Definition unregister_run (rid : string)
    (run_configs : gmap string RunConfig) : string * gmap string RunConfig :=
  match run_configs !! rid with
  | Some _ => ("unregistered", delete rid run_configs)
  | None => ("not_found", run_configs)
  end.

(** Lines 48-59: the configuration the call is served with. *)
Definition resolve_config (environ : Environ) (rid : string)
    (run_configs : gmap string RunConfig) : HTTPException + RunConfig :=
  match run_configs !! rid with
  | None =>
      let url := default "https://api.openai.com/v1/chat/completions"
                   (INFERENCE_URL environ) in
      let key := default "" (API_KEY environ) in
      if negb (truthy (JStr key))
      then inl (mkHTTPException 401 "No API key configured for this run")
      else inr (mkRunConfig url key)
  | Some config => inr config
  end.

(** Lines 65-71: the three branches of the header. *)
Definition authorization_header (config : RunConfig) : string :=
  if startswith "Bearer " (api_key config) then api_key config
  else "Bearer " +:+ api_key config.

(** [handle_inference] up to the request it sends. *)
Definition handle_inference (environ : Environ) (request : InferenceRequest)
    (run_configs : gmap string RunConfig) : HTTPException + ProviderRequest :=
  match resolve_config environ (request_run_id request) run_configs with
  | inl e => inl e
  | inr config =>
      inr (mkProviderRequest (inference_url config)
             (authorization_header config)
             [("messages", messages request);
              ("model", JStr (model request));
              ("temperature", temperature request);
              ("max_tokens", JNum (max_tokens request))])
  end.

(** ** The engine as a transition system

    The API runs on one event loop: between two suspension points a
    coroutine runs alone.  An [event] is one such uninterrupted stretch.
    Every coroutine assigns the record's status before it suspends, so the
    status tells where the run's coroutine stands: [PENDING] inside
    [submit_run], [QUEUED] with the background task added and not started,
    [RUNNING] inside [run_agent]; a stretch is enabled on that status.

    [run_agent] is taken in one stretch, [ExecFinish]: the states in
    between, in which the container is in [running_containers] while the
    coroutine sleeps between two polls, are not states of this system, and a
    [stop_run] that falls in there shows as the [reload] of a later poll
    raising.  What is proved over [step] is about the records and the keys
    of [runs_db]; [stop_run], [cleanup] and [delete_run] on a tracked
    container are treated on their own, for every [DockerRunner]. *)

Inductive event : Type :=
  (** [submit_run] up to its first [await]; [rid] is the [uuid4] drawn *)
  | Submit (rid agent problem : string) (now : Z)
  (** the rest of [submit_run] *)
  | Resolve (rid : string) (files_zip : option (string + list (string * string)))
      (download : string + string) (now : Z)
  (** the background task starts *)
  | ExecStart (rid : string) (now : Z)
  (** [run_agent] returns, the task ends *)
  | ExecFinish (rid : string) (env : SandboxEnv) (now : Z)
  (** [delete_run] *)
  | Delete (rid : string) (stop_raises : bool).

Definition store (rid : string) (r : RunResult) (app : App) : App :=
  mkApp (<[rid := r]> (records app)) (runs_db app) (docker_runner app).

» **DIRECTIONS**
Line by line, give the material above again exactly.

» **RESPONSE TO THIS TASK**
Definition unregister_run (rid : string)
    (run_configs : gmap string RunConfig) : string * gmap string RunConfig :=
  match run_configs !! rid with
  | Some _ => ("unregistered", delete rid run_configs)
  | None => ("not_found", run_configs)
  end.

(** Lines 48-59: the configuration the call is served with. *)
Definition resolve_config (environ : Environ) (rid : string)
    (run_configs : gmap string RunConfig) : HTTPException + RunConfig :=
  match run_configs !! rid with
  | None =>
      let url := default "https://api.openai.com/v1/chat/completions"
                   (INFERENCE_URL environ) in
      let key := default "" (API_KEY environ) in
      if negb (truthy (JStr key))
      then inl (mkHTTPException 401 "No API key configured for this run")
      else inr (mkRunConfig url key)
  | Some config => inr config
  end.

(** Lines 65-71: the three branches of the header. *)
Definition authorization_header (config : RunConfig) : string :=
  if startswith "Bearer " (api_key config) then api_key config
  else "Bearer " +:+ api_key config.

(** [handle_inference] up to the request it sends. *)
Definition handle_inference (environ : Environ) (request : InferenceRequest)
    (run_configs : gmap string RunConfig) : HTTPException + ProviderRequest :=
  match resolve_config environ (request_run_id request) run_configs with
  | inl e => inl e
  | inr config =>
      inr (mkProviderRequest (inference_url config)
             (authorization_header config)
             [("messages", messages request);
              ("model", JStr (model request));
              ("temperature", temperature request);
              ("max_tokens", JNum (max_tokens request))])
  end.

(** ** The engine as a transition system

    The API runs on one event loop: between two suspension points a
    coroutine runs alone.  An [event] is one such uninterrupted stretch.
    Every coroutine assigns the record's status before it suspends, so the
    status tells where the run's coroutine stands: [PENDING] inside
    [submit_run], [QUEUED] with the background task added and not started,
    [RUNNING] inside [run_agent]; a stretch is enabled on that status.

    [run_agent] is taken in one stretch, [ExecFinish]: the states in
    between, in which the container is in [running_containers] while the
    coroutine sleeps between two polls, are not states of this system, and a
    [stop_run] that falls in there shows as the [reload] of a later poll
    raising.  What is proved over [step] is about the records and the keys
    of [runs_db]; [stop_run], [cleanup] and [delete_run] on a tracked
    container are treated on their own, for every [DockerRunner]. *)

Inductive event : Type :=
  (** [submit_run] up to its first [await]; [rid] is the [uuid4] drawn *)
  | Submit (rid agent problem : string) (now : Z)
  (** the rest of [submit_run] *)
  | Resolve (rid : string) (files_zip : option (string + list (string * string)))
      (download : string + string) (now : Z)
  (** the background task starts *)
  | ExecStart (rid : string) (now : Z)
  (** [run_agent] returns, the task ends *)
  | ExecFinish (rid : string) (env : SandboxEnv) (now : Z)
  (** [delete_run] *)
  | Delete (rid : string) (stop_raises : bool).

Definition store (rid : string) (r : RunResult) (app : App) : App :=
  mkApp (<[rid := r]> (records app)) (runs_db app) (docker_runner app).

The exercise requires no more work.